My colleagues and I have also shown that genetic ablation or therapeutic inhibition of HCK reduces tumour growth and metastasis in mice by ‘reprogramming’ immunosuppressive myeloid cells towards an immune-stimulatory (inflammatory) endotype. In turn, this reduces tumour fibrosis and angiogenesis, and re-invigorates anti-tumour immunity by enhancing the recruitment and activation of cytotoxic CD8 T-cells and natural killer cells. Importantly, therapeutic HCK inhibition also improves the efficacy of chemotherapy and immunotherapy across a range of tumour types, including stomach, colon, breast and skin cancer. These results are exciting because they demonstrate the broad applicability of HCK as a therapeutic target.
You recently won a grant to explore how targeting HCK in non-small cell lung cancer (NSCLC) can improve therapy responses (congratulations!). Can you tell me a bit about that work?
Up until now, my research has mainly focused on gastrointestinal cancers, but this two-year grant will enable the project to extend laterally into lung cancer so my team and I can identify additional tumour types that may benefit from anti-HCK drugs. We are particularly interested in NSCLC because it is the most common type of lung cancer, and most patients respond poorly to standard-of-care therapy. This is largely attributed to a ‘cold’ tumour microenvironment, which is dominated by immunosuppressive myeloid cells.
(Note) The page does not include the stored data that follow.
(* ===== verification/PridataqProof.v ===== *)
(** * Priority data queues: the proofs

    A priority data queue keeps its data in the blocks of its management
    area: a chain of the data in the order of their priorities, a free list,
    and blocks never used.  Read along the chain it is a list into which data
    are inserted by priority, behind the data of the same priority. *)

From S2P Require Import Prelude Queue Data Kmonad TimeEvent Task Wait Core Release Service Object Kmm Dataqueue Pridataq.
Open Scope Z_scope.

(** ** Chains of blocks *)

Section chain.
Implicit Types (N : Z → option Z) (L : list Z) (a : option Z) (p : Z).

Fixpoint lchain N a L : Prop :=
  match L with [] => a = None | k :: L' => a = Some k ∧ lchain N (N k) L' end.

Lemma lchain_head N a L : lchain N a L → a = head L.
Proof. destruct L; simpl; [done|by intros [-> _]]. Qed.

Lemma lchain_fun N L1 : ∀ L2 a, lchain N a L1 → lchain N a L2 → L1 = L2.
Proof.
  induction L1 as [|x L1 IH]; intros [|y L2] a; simpl; [done|by intros -> [? _]|by intros [-> _]|].
  intros [-> H1] [[= <-] H2]. f_equal. by eapply IH.
Qed.

Lemma lchain_ext N N' L : ∀ a, (∀ x, x ∈ L → N' x = N x) → lchain N a L → lchain N' a L.
Proof.
  induction L as [|x L IH]; intros a Hx; simpl; [done|]. intros [-> Hc]. split; [done|].
  rewrite Hx by left. apply IH; [|done]. intros y Hy. apply Hx. by right.
Qed.

(** A block is linked in after [L1]. *)
Lemma lchain_insert N N' L1 L2 p : ∀ a,
  lchain N a (L1 ++ L2) → NoDup (L1 ++ L2) → p ∉ L1 ++ L2 → N' p = head L2 →
  (∀ x, last L1 = Some x → N' x = Some p) → (∀ x, x ∈ L1 ++ L2 → last L1 ≠ Some x → N' x = N x) →
  lchain N' (match L1 with [] => Some p | _ => a end) (L1 ++ p :: L2).
Proof.
  induction L1 as [|y L1 IH]; intros a; simpl.
  - intros Hc Hnd Hp H1 _ H3. split; [done|]. rewrite H1, <- (lchain_head _ _ _ Hc).
    eapply lchain_ext; [|exact Hc]. intros x Hx. by apply H3.
  - intros [-> Hc] [Hyl Hnd]%NoDup_cons [Hpy Hpl]%not_elem_of_cons H1 H2 H3. split; [done|].
    destruct L1 as [|z L1].
    + rewrite H2 by done. apply (IH (N y)); try done. intros x Hx _. apply H3; [by right|]. intros [= ->]. done.
    + rewrite H3 by (try (by left); intros Hl; apply Hyl; apply elem_of_app; left; by apply last_Some_elem_of).
      apply (IH (N y)); try done. intros x Hx Hl. apply H3; [by right|done].
Qed.
End chain.

(** ** One queue *)

Section queue.
Context {cfg : Config}.
Implicit Types (C : PDQCB) (M : Z → PDQMB) (L F : list Z) (p : Z) (V : list (Z * Z)).
Notation nexts M := (fun k => pd_next (M k)).
Notation pris M := (fun k => pd_datapri (M k)).

Definition pd_item M p : Z * Z := (pd_data (M p), pd_datapri (M p)).
(** Insertion into the abstract queue. *)
Definition pd_insert V (d : Z * Z) : list (Z * Z) := insert_before_first (fun e => d.2 <? e.2) d V.

(** The blocks: [L] hold data, [F] are on the free list. *)
Record pdq_blocks C M L F : Prop := {
  pb_cnt : 0 ≤ pdq_unused C ≤ pdqcnt (p_pdqinib C) ∧ sizeof_PDQMB * pdqcnt (p_pdqinib C) < 2^32;
  pb_free : lchain (nexts M) (p_freelist C) F;
  pb_nodup : NoDup (L ++ F);
  pb_range : ∀ k, k ∈ L ++ F → 0 ≤ k < pdq_unused C;
  pb_length : Z.of_nat (length (L ++ F)) = pdq_unused C }.

Record pdq_buf C M L F : Prop := {
  pq_blocks : pdq_blocks C M L F;
  pq_chain : lchain (nexts M) (pdq_p_head C) L;
  pq_sorted : prio_sorted (pris M) L;
  pq_count : pdq_count C = Z.of_nat (length L) }.

Lemma pdq_buf_reset C M :
  0 ≤ pdqcnt (p_pdqinib C) → sizeof_PDQMB * pdqcnt (p_pdqinib C) < 2^32 → pdq_buf (pdq_reset C) M [] [].
Proof.
  intros H1 H2. split; simpl; try done; [|constructor]. split; simpl; try done; [constructor|].
  by intros k ?%not_elem_of_nil.
Qed.

Lemma pdq_buf_bound C M L F : pdq_buf C M L F → 0 ≤ pdq_count C ≤ pdqcnt (p_pdqinib C) ∧ pdqcnt (p_pdqinib C) < 2^32.
Proof. intros [[[? ?] _ _ _ Hl] _ _ ->]. unfold sizeof_PDQMB in *. rewrite length_app in Hl. lia. Qed.

(** A block for new data. *)
Definition pd_block C : Z := match p_freelist C with Some p => p | None => pdq_unused C end.
Definition pd_taken C M : PDQCB :=
  match p_freelist C with
  | Some p => C <| p_freelist := pd_next (M p) |>
  | None => C <| pdq_unused := u32 (pdq_unused C + 1) |>
  end.

Lemma pd_taken_same C M :
  p_pdqinib (pd_taken C M) = p_pdqinib C ∧ pdq_count (pd_taken C M) = pdq_count C ∧ pdq_p_head (pd_taken C M) = pdq_p_head C.
Proof. unfold pd_taken. by destruct (p_freelist C). Qed.

Lemma pd_take_ok C M L F :
  pdq_buf C M L F → pdq_count C < pdqcnt (p_pdqinib C) →
  pd_block C ∉ L ∧ ∃ F', pdq_blocks (pd_taken C M) M (pd_block C :: L) F' ∧ ∀ x, x ∈ F' → x ∈ F.
Proof.
  intros [[H1 H2 H3 H4 H5] _ _ Hn] Hc. unfold pd_block, pd_taken, sizeof_PDQMB in *. rewrite length_app in H5.
  destruct F as [|p F]; simpl in H2; simpl length in H5.
  - rewrite H2. rewrite app_nil_r in *.
    assert (Hu : u32 (pdq_unused C + 1) = pdq_unused C + 1) by (apply Z.mod_small; lia).
    assert (Hp : pdq_unused C ∉ L) by (intros Hp%H4; lia). split; [done|].
    exists []. split; [|done]. split; simpl; rewrite ?app_nil_r, ?Hu; unfold sizeof_PDQMB; try done; try lia.
    + by apply NoDup_cons.
    + intros k [->|Hk]%elem_of_cons; [lia|]. specialize (H4 k Hk). lia.
  - destruct H2 as [-> H2]. assert (Hp : p ∉ L).
    { apply NoDup_app in H3 as (_ & H3 & _). intros Hp. by apply (H3 p Hp); left. }
    split; [done|]. exists F. split; [|by right]. split; simpl; try done; unfold sizeof_PDQMB; try done.
    + rewrite <- Permutation_middle in H3. exact H3.
    + intros k Hk. apply H4. rewrite elem_of_cons, elem_of_app in Hk. rewrite elem_of_app, elem_of_cons. tauto.
    + rewrite length_app. lia.
Qed.

(** Links written in two blocks. *)
Definition pd_link M p (n px : option Z) : Z → PDQMB :=
  let M1 := <[p := (M p) <| pd_next := n |>]> M in
  match px with Some x => <[x := (M1 x) <| pd_next := Some p |>]> M1 | None => M1 end.

Lemma pd_link_item M p n px x :
  pd_data (pd_link M p n px x) = pd_data (M x) ∧ pd_datapri (pd_link M p n px x) = pd_datapri (M x).
Proof.
  assert (H1 : ∀ y, let B := <[p := (M p) <| pd_next := n |>]> M y in pd_data B = pd_data (M y) ∧ pd_datapri B = pd_datapri (M y)).
  { intros y. destruct (decide (y = p)) as [->|Hy]; [by rewrite fn_lookup_insert|by rewrite fn_lookup_insert_ne]. }
  unfold pd_link. destruct px as [z|]; [|apply H1].
  destruct (decide (x = z)) as [->|Hx]; [rewrite fn_lookup_insert; simpl; apply H1|rewrite fn_lookup_insert_ne by done; apply H1].
Qed.

Lemma pd_link_next M p n px :
  px ≠ Some p → pd_next (pd_link M p n px p) = n ∧ (∀ x, px = Some x → pd_next (pd_link M p n px x) = Some p) ∧
  (∀ x, x ≠ p → px ≠ Some x → pd_link M p n px x = M x).
Proof.
  intros Hp. unfold pd_link. destruct px as [z|]; split_and!; try done.
  - rewrite fn_lookup_insert_ne by congruence. by rewrite fn_lookup_insert.
  - intros x [= ->]. by rewrite fn_lookup_insert.
  - intros x Hx Hz. rewrite !fn_lookup_insert_ne by congruence. done.
  - by rewrite fn_lookup_insert.
  - intros x Hx _. by rewrite fn_lookup_insert_ne.
Qed.

(** What [enqueue_pridata] makes of a queue. *)
Definition pd_enq C M L1 : PDQCB :=
  match L1 with [] => (pd_taken C M) <| pdq_p_head := Some (pd_block C) |> | _ => pd_taken C M end
    <| pdq_count := u32 (pdq_count C + 1) |>.

Lemma pd_enq_eq C M L1 :
  p_pdqinib (pd_enq C M L1) = p_pdqinib C ∧ pdq_count (pd_enq C M L1) = u32 (pdq_count C + 1) ∧
  pdq_unused (pd_enq C M L1) = pdq_unused (pd_taken C M) ∧ p_freelist (pd_enq C M L1) = p_freelist (pd_taken C M) ∧
  pdq_p_head (pd_enq C M L1) = match L1 with [] => Some (pd_block C) | _ => pdq_p_head C end.
Proof. destruct (pd_taken_same C M) as (E1 & E2 & E3). unfold pd_enq. destruct L1; simpl; split_and!; done. Qed.

Lemma pd_enq_ok C M M1 L F L1 L2 p B :
  pdq_buf C M L F → pdq_count C < pdqcnt (p_pdqinib C) → p = pd_block C → (∀ x, x ≠ p → M1 x = M x) → M1 p = B → L = L1 ++ L2 →
  insert_before_first (fun x => pd_datapri B <? pd_datapri (M1 x)) p L = L1 ++ p :: L2 →
  let M' := pd_link M1 p (head L2) (last L1) in
  ∃ F', pdq_buf (pd_enq C M L1) M' (L1 ++ p :: L2) F' ∧
    pd_item M' <$> L1 ++ p :: L2 = pd_insert (pd_item M <$> L) (pd_data B, pd_datapri B).
Proof.
  intros HP Hc Hp HMp HM1 HL HS M'. pose proof (pdq_buf_bound _ _ _ _ HP) as [Hb Hb'].
  destruct (pd_take_ok C M L F HP Hc) as (HpL & F' & [T1 T2 T3 T4 T5] & HF'). rewrite <- Hp in *.
  destruct (pd_enq_eq C M L1) as (E1 & E2 & E3 & E4 & E5). destruct HP as [[_ _ Hnd _ _] Q2 Q3 Q4].
  assert (Hl1 : ∀ x, last L1 = Some x → x ∈ L) by (intros x Hx; rewrite HL; apply elem_of_app; left; by apply last_Some_elem_of).
  destruct (pd_link_next M1 p (head L2) (last L1)) as (N1 & N2 & N3); [by intros ?%Hl1|].
  assert (Hperm : L1 ++ p :: L2 ≡ₚ p :: L) by (rewrite HL; symmetry; apply Permutation_middle).
  assert (HpF : p ∉ F') by (apply NoDup_app in T3 as (_ & T3 & _); apply T3; left).
  assert (HLF : ∀ x, x ∈ L → x ∉ F').
  { intros x Hx. apply NoDup_app in T3 as (_ & T3 & _). apply T3. by right. }
  destruct (pd_taken_same C M) as (I1 & _). rewrite I1 in T1. apply NoDup_app in Hnd as (Hnd & _).
  assert (HpL12 : p ∉ L1 ++ L2) by (by rewrite <- HL).
  exists F'. split; [split; [split|..]|].
  - by rewrite E1, E3.
  - rewrite E4. eapply lchain_ext; [|exact T2]. intros x Hx. unfold M'.
    rewrite N3, HMp; [done|by intros ->|by intros ->|]. intros Hl%Hl1. by apply (HLF x).
  - rewrite Hperm. exact T3.
  - intros k. rewrite Hperm, E3. apply T4.
  - rewrite Hperm, E3. exact T5.
  - rewrite E5, <- Hp. rewrite HL in Q2, Hnd. apply (lchain_insert (nexts M)); try done.
    intros x Hx Hl. unfold M'. rewrite <- HL in Hx. rewrite N3, HMp; try done; by intros ->.
  - apply (prio_sorted_ext (pris M1)); [intros x _; apply pd_link_item|]. rewrite <- HS.
    replace (pd_datapri B) with (pd_datapri (M1 p)) by (by rewrite HM1).
    apply (prio_sorted_insert (pris M1)). eapply prio_sorted_ext; [|exact Q3]. intros x Hx. simpl. rewrite HMp; [done|by intros ->].
  - rewrite E2, Q4, Hperm. simpl. unfold u32. rewrite Z.mod_small by lia. lia.
  - rewrite <- HS. unfold pd_insert. assert (Hpe : (pd_data B, pd_datapri B) = pd_item M1 p) by (unfold pd_item; by rewrite HM1).
    assert (HI : ∀ x, pd_item M' x = pd_item M1 x) by (intros x; unfold pd_item; destruct (pd_link_item M1 p (head L2) (last L1) x); by f_equal).
    assert (HI1 : pd_item M <$> L = pd_item M1 <$> L).
    { apply list_fmap_ext. intros k x Hx%list_elem_of_lookup_2. unfold pd_item. rewrite HMp; [done|by intros ->]. }
    rewrite Hpe, HI1, <- insert_before_first_fmap, <- Hpe. apply list_fmap_ext. by intros k x _.
Qed.

(** What [dequeue_pridata] makes of it. *)
Definition pd_deq C M p : PDQCB :=
  C <| pdq_p_head := pd_next (M p) |> <| pdq_count := u32 (pdq_count C - 1) |> <| p_freelist := Some p |>.

Lemma pd_deq_ok C M L F p :
  pdq_buf C M (p :: L) F →
  let M' := <[p := (M p) <| pd_next := p_freelist C |>]> M in
  pdq_p_head C = Some p ∧ pdq_buf (pd_deq C M p) M' L (p :: F) ∧ pd_item M' <$> L = pd_item M <$> L ∧
  pdq_count (pd_deq C M p) = pdq_count C - 1.
Proof.
  intros HP M'. pose proof (pdq_buf_bound _ _ _ _ HP) as [Hb Hb']. destruct HP as [[T1 T2 T3 T4 T5] [Q1 Q2] Q3 Q4].
  assert (HM : ∀ x, x ≠ p → M' x = M x) by (intros x Hx; unfold M'; by rewrite fn_lookup_insert_ne).
  simpl app in T3, T4, T5. pose proof T3 as [Hp Hnd]%NoDup_cons. apply not_elem_of_app in Hp as [HpL HpF].
  assert (Hcnt : pdq_count (pd_deq C M p) = pdq_count C - 1) by (simpl; rewrite Q4 in *; apply Z.mod_small; simpl in *; lia).
  split; [done|]. split_and!; [split; [split|..]|..].
  - done.
  - split; [done|]. unfold M'. rewrite fn_lookup_insert. simpl. eapply lchain_ext; [|exact T2]. intros x Hx. by rewrite HM by (by intros ->).
  - by rewrite <- Permutation_middle.
  - intros k. rewrite <- Permutation_middle. apply T4.
  - by rewrite <- Permutation_middle.
  - simpl. eapply lchain_ext; [|exact Q2]. intros x Hx. by rewrite HM by (by intros ->).
  - apply StronglySorted_inv in Q3 as [Q3 _]. eapply prio_sorted_ext; [|exact Q3]. intros x Hx. by rewrite HM by (by intros ->).
  - rewrite Hcnt, Q4. simpl length. lia.
  - apply list_fmap_ext. intros k x Hx%list_elem_of_lookup_2. unfold pd_item. by rewrite HM by (by intros ->).
  - done.
Qed.
End queue.

(** ** The queues of the kernel *)

Section pridataq.
Context {cfg : Config}.
Implicit Types (s : State) (g : nat → tst) (i : nat) (o : OBJ) (C : PDQCB) (M : Z → PDQMB) (L : list Z).

Definition pdq_noexs o i : bool := pdqatr (p_pdqinib (o_pdqcb o i)) =? TA_NOEXS.
Definition pdq_area o i : option Z :=
  if pdq_noexs o i || (pdqcnt (p_pdqinib (o_pdqcb o i)) =? 0) then None else Some (p_pdqmb (p_pdqinib (o_pdqcb o i))).
(** The management area of an existing queue that has one. *)
Definition pdq_mem o i : Z → PDQMB :=
  match pdq_area o i with Some a => o_pdqmb o a | None => fun _ => mkPDQMB None 0 0 end.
The first aim of this project is to establish a strong clinical rationale for developing HCK as a drug target in NSCLC. We will analyse an extensive repository of epidemiological data and patient samples, including clinically-annotated tumour microarrays and fresh tumour biopsies to understand how excessive HCK activation influences local/distant relapse, treatment response and overall prognosis. We are also interested in identifying patient subtypes who are most likely to benefit from anti-HCK drugs in future translational studies.
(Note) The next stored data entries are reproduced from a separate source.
(* ===== verification/Mailbox.v ===== *)
(** * Mailboxes (kernel/mailbox.c, mailbox.h)

    A message is named by its address, 0 for NULL; [o_msg (obj s) m] is its
    header.  The messages belong to the application. *)

From S2P Require Import Prelude Queue Data Kmonad TimeEvent Task Wait Core Release Service Object.
Open Scope Z_scope.

Record T_CMBX := mkT_CMBX { c_mbxatr : Z; c_maxmpri : Z; c_mprihd : Z }.
Record T_RMBX := mkT_RMBX { r_mbx_wtskid : Z; r_pk_msg : Z }.

Section mailbox.
Context {cfg : Config}.
Implicit Types (mbxid pk_msg tmout : Z) (i : nat) (C : MBXCB).

Definition tnum_mbx : nat := tnum tmax_mbxid.
Definition tnum_smbx : nat := tnum tmax_smbxid.

Definition upd_mbx i (f : MBXCB → MBXCB) : K () :=
  upd (upd_obj (fun o => o <| o_mbxcb ::= fun T => <[i := f (T i)]> T |>)).
Definition set_free_mbx (f : list nat → list nat) : K () :=
  upd (upd_obj (fun o => o <| o_free_mbxcb ::= f |>)).
Definition set_mbxatr i (atr : Z) : K () :=
  upd_mbx i (fun C => C <| p_mbxinib ::= fun I => I <| mbxatr := atr |> |>).
Definition set_pk_head i (m : Z) : K () := upd_mbx i (fun C => C <| pk_head := m |>).
Definition set_pk_last i (m : Z) : K () := upd_mbx i (fun C => C <| pk_last := m |>).
(** [pk_msg->pk_next = v]. *)
Definition set_pk_next pk_msg (v : Z) : K () :=
  if pk_msg =? 0 then undef
  else upd (upd_obj (fun o => o <| o_msg ::= fun M => <[pk_msg := (M pk_msg) <| pk_next := v |>]> M |>)).
Definition MSGPRI (s : State) pk_msg : Z := msgpri (o_msg (obj s) pk_msg).

Definition initialize_mailbox : K () :=
  kfor (seq 0 tnum_smbx) (fun i =>
    queue_initialize (MBXQ i) ;;;
    upd_mbx i (fun C => C <| p_mbxinib := mbxinib_table i |>) ;;;
    set_pk_head i 0) ;;;
  set_free_mbx (fun _ => []) ;;;
  kfor (seq tnum_smbx (tnum_mbx - tnum_smbx)) (fun i =>
    set_mbxatr i TA_NOEXS ;;;
    set_free_mbx (fun l => l ++ [i])).

(** ** The message queue

    [ppk_prevmsg_next] is the address of a link: 0 of [pk_head], a message of
    its [pk_next].  The number of messages is not recorded in the control
    block: [fuel] bounds the iterations. *)
Definition msg_link (s : State) i (ppk_prevmsg_next : Z) : Z :=
  if ppk_prevmsg_next =? 0 then pk_head (mbxcb s i) else pk_next (o_msg (obj s) ppk_prevmsg_next).

Fixpoint find_msg_pri (fuel : nat) (s : State) i (pri : Z) (ppk_prevmsg_next : Z) : option (Z * Z) :=
  match fuel with
  | O => None
  | S fuel =>
      let pk_nextmsg := msg_link s i ppk_prevmsg_next in
      if pk_nextmsg =? 0 then Some (ppk_prevmsg_next, 0)
      else if pri <? MSGPRI s pk_nextmsg then Some (ppk_prevmsg_next, pk_nextmsg)
      else find_msg_pri fuel s i pri pk_nextmsg
  end.

Definition enqueue_msg_pri (fuel : nat) i pk_msg : K () :=
  get s;;
  the r := find_msg_pri fuel s i (MSGPRI s pk_msg) 0 ;;
  set_pk_next pk_msg (snd r) ;;;
  if fst r =? 0 then set_pk_head i pk_msg else set_pk_next (fst r) pk_msg.

(** ** The service calls *)

Definition acre_mbx (pk_cmbx : T_CMBX) : K Z :=
  ! CHECK_TSKCTX_UNL ;;
  ! CHECK_RSATR (c_mbxatr pk_cmbx) (Z.lor TA_TPRI TA_MPRI) ;;
  ! CHECK_MPRI (c_maxmpri pk_cmbx) ;;
  ! CHECK_NOSPT (c_mprihd pk_cmbx =? 0) ;;
  lock_cpu ;;;
  ercd <- (get s;;
    if (tnum_mbx =? 0)%nat || no_free (o_free_mbxcb (obj s)) then ret E_NOID
    else
      i <- take_free o_free_mbxcb set_free_mbx ;;
      upd_mbx i (fun C => C <| p_mbxinib := mkMBXINIB (c_mbxatr pk_cmbx) (c_maxmpri pk_cmbx) |>) ;;;
      queue_initialize (MBXQ i) ;;;
      set_pk_head i 0 ;;;
      ret (IDOF i)) ;;
  unlock_cpu ;;;
  ret ercd.

Definition del_mbx mbxid : K Z :=
  ! CHECK_TSKCTX_UNL ;;
  ! CHECK_MBXID mbxid ;;
  let i := INDEX mbxid in
  lock_cpu ;;;
  ercd <- (get s;;
    if mbxatr (p_mbxinib (mbxcb s i)) =? TA_NOEXS then ret E_NOEXS
    else if tmax_smbxid <? IDOF i then
      dspreq <- init_wait_queue (MBXQ i) ;;
      set_mbxatr i TA_NOEXS ;;;
      set_free_mbx (fun l => l ++ [i]) ;;;
      (if dspreq : bool then dispatch else ret ()) ;;;
      ret E_OK
    else ret E_OBJ) ;;
  unlock_cpu ;;;
  ret ercd.

(** [((WINFO_MBX * )(p_tcb->p_winfo))->pk_msg = pk_msg]. *)
Definition set_w_msg (p_tcb : nat) pk_msg : K () :=
  get s;; the w := p_winfo (tcb_table s p_tcb) ;;
  upd (upd_winfo w (fun W => W <| w_pk_msg := pk_msg |>)).

Definition snd_mbx (fuel : nat) mbxid pk_msg : K Z :=
  ! CHECK_TSKCTX_UNL ;;
  ! CHECK_MBXID mbxid ;;
  let i := INDEX mbxid in
  lock_cpu ;;;
  ercd <- (get s;;
    let C := mbxcb s i in
    if mbxatr (p_mbxinib C) =? TA_NOEXS then ret E_NOEXS
    else if negb (negb (bits (mbxatr (p_mbxinib C)) TA_MPRI)
                  || ((TMIN_MPRI <=? MSGPRI s pk_msg) && (MSGPRI s pk_msg <=? maxmpri (p_mbxinib C))))
    then ret E_PAR
    else if negb (queue_empty (MBXQ i) s) then
      p_tcb <- queue_delete_next (MBXQ i) ;;
      set_w_msg p_tcb pk_msg ;;;
      b <- wait_complete p_tcb ;;
      (if b : bool then dispatch else ret ()) ;;;
      ret E_OK
    else if bits (mbxatr (p_mbxinib C)) TA_MPRI then
      enqueue_msg_pri fuel i pk_msg ;;;
      ret E_OK
    else
      set_pk_next pk_msg 0 ;;;
      (if negb (pk_head C =? 0) then set_pk_next (pk_last C) pk_msg
       else set_pk_head i pk_msg) ;;;
      set_pk_last i pk_msg ;;;
      ret E_OK) ;;
  unlock_cpu ;;;
  ret ercd.

(** [*ppk_msg = pk_head; pk_head = ( *ppk_msg)->pk_next]. *)
Definition take_msg i : K Z :=
  get s;; let m := pk_head (mbxcb s i) in
  set_pk_head i (pk_next (o_msg (obj s) m)) ;;;
  ret m.

(** The result of a task that has waited for a message. *)
Definition mbx_result w : K (Z * option Z) :=
  ercd <- get_wercd w ;;
  get s;; ret (ercd, if ercd =? E_OK then Some (w_pk_msg (winfos s w)) else None).

Definition rcv_mbx mbxid : K (Z * option Z) :=
  ! CHECK_DISPATCH ;;
  ! CHECK_MBXID mbxid ;;
  let i := INDEX mbxid in
  lock_cpu ;;;
  r <- (get s;;
    if mbxatr (p_mbxinib (mbxcb s i)) =? TA_NOEXS then ret (E_NOEXS, None)
    else if negb (pk_head (mbxcb s i) =? 0) then
      m <- take_msg i ;;
      ret (E_OK, Some m)
    else
      winfo_mbx <- new_winfo ;;
      get s;; the t := p_runtsk s ;;
      set_tstat t (Z.lor TS_WAITING TS_WAIT_MBX) ;;;
      wobj_make_wait (MBXQ i) winfo_mbx ;;;
      dispatch ;;;
      mbx_result winfo_mbx) ;;
  unlock_cpu ;;;
  ret r.

Definition prcv_mbx mbxid : K (Z * option Z) :=
  ! CHECK_TSKCTX_UNL ;;
  ! CHECK_MBXID mbxid ;;
  let i := INDEX mbxid in
  lock_cpu ;;;
  r <- (get s;;
    if mbxatr (p_mbxinib (mbxcb s i)) =? TA_NOEXS then ret (E_NOEXS, None)
    else if negb (pk_head (mbxcb s i) =? 0) then
      m <- take_msg i ;;
      ret (E_OK, Some m)
    else ret (E_TMOUT, None)) ;;
  unlock_cpu ;;;
  ret r.

Definition trcv_mbx mbxid tmout : K (Z * option Z) :=
  ! CHECK_DISPATCH ;;
  ! CHECK_MBXID mbxid ;;
  ! CHECK_TMOUT tmout ;;
  let i := INDEX mbxid in
  lock_cpu ;;;
  r <- (get s;;
    if mbxatr (p_mbxinib (mbxcb s i)) =? TA_NOEXS then ret (E_NOEXS, None)
    else if negb (pk_head (mbxcb s i) =? 0) then
      m <- take_msg i ;;
      ret (E_OK, Some m)
    else if tmout =? TMO_POL then ret (E_TMOUT, None)
    else
      winfo_mbx <- new_winfo ;;
      get s;; the t := p_runtsk s ;;
      set_tstat t (Z.lor TS_WAITING TS_WAIT_MBX) ;;;
      wobj_make_wait_tmout (MBXQ i) winfo_mbx tmout ;;;
      dispatch ;;;
      mbx_result winfo_mbx) ;;
  unlock_cpu ;;;
  ret r.

Definition ini_mbx mbxid : K Z :=
  ! CHECK_TSKCTX_UNL ;;
  ! CHECK_MBXID mbxid ;;
  let i := INDEX mbxid in
  lock_cpu ;;;
  ercd <- (get s;;
    if mbxatr (p_mbxinib (mbxcb s i)) =? TA_NOEXS then ret E_NOEXS
    else
      dspreq <- init_wait_queue (MBXQ i) ;;
      set_pk_head i 0 ;;;
      (if dspreq : bool then dispatch else ret ()) ;;;
      ret E_OK) ;;
  unlock_cpu ;;;
  ret ercd.

Definition ref_mbx mbxid : K (Z * option T_RMBX) :=
  ! CHECK_TSKCTX_UNL ;;
  ! CHECK_MBXID mbxid ;;
  let i := INDEX mbxid in
  lock_cpu ;;;
  r <- (get s;;
    if mbxatr (p_mbxinib (mbxcb s i)) =? TA_NOEXS then ret (E_NOEXS, None)
    else ret (E_OK, Some (mkT_RMBX (wait_tskid (MBXQ i) s) (pk_head (mbxcb s i))))) ;;
  unlock_cpu ;;;
  ret r.

End mailbox.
Our second aim is to validate HCK as an adjuvant therapy to improve the potency of standard-of-care chemotherapies and immunotherapies in orthotopic mouse models of NSCLC. This research complements our ongoing efforts in collaboration with industry partnerships to develop and optimise proprietary small molecule HCK inhibitors with better specificity and efficacy. Further, we’re interested in understanding the immunological mechanisms that underpin reduced tumour growth and enhanced drug synergy following therapeutic inhibition of HCK.
Lots of ground to cover. How did this grant come about and how will it support your research?
The idea for this grant was spurred by initial observations in HCK knock-in mutant mice that have been genetically engineered to express constitutive kinase activity. Approximately 20% of these mice develop lung adenocarcinomas due to excessive lung inflammation, suggesting a link between aberrant HCK activity in myeloid cells and lung cancer.
Because I’m still new to the lung cancer field, I’ve teamed up with Dr Sagun Parkh, who is a consultant medical oncologist and Head of the Lung Oncology Clinic at Austin Health. Dr Parakh is passionate about improving treatment outcomes in lung cancer, and has an amazing track-record in the development and translation of novel therapies into the clinic. We both saw an opportunity to combine our complementary research and clinical expertise to see whether HCK would be a viable therapeutic target in NSCLC.
We are extremely grateful to the Lung Foundation Australia and Cancer Australia for co-funding this project, which will be co-led by myself and Dr Parakh. This grant is invaluable to our development as early-career researchers, and will enable us to purchase critical resources and reagents to continue our work on developing HCK as a drug target in cancer. We will also be supported by an amazing team of clinicians, senior researchers, and consumer advocates to maximise the translational impact of our research.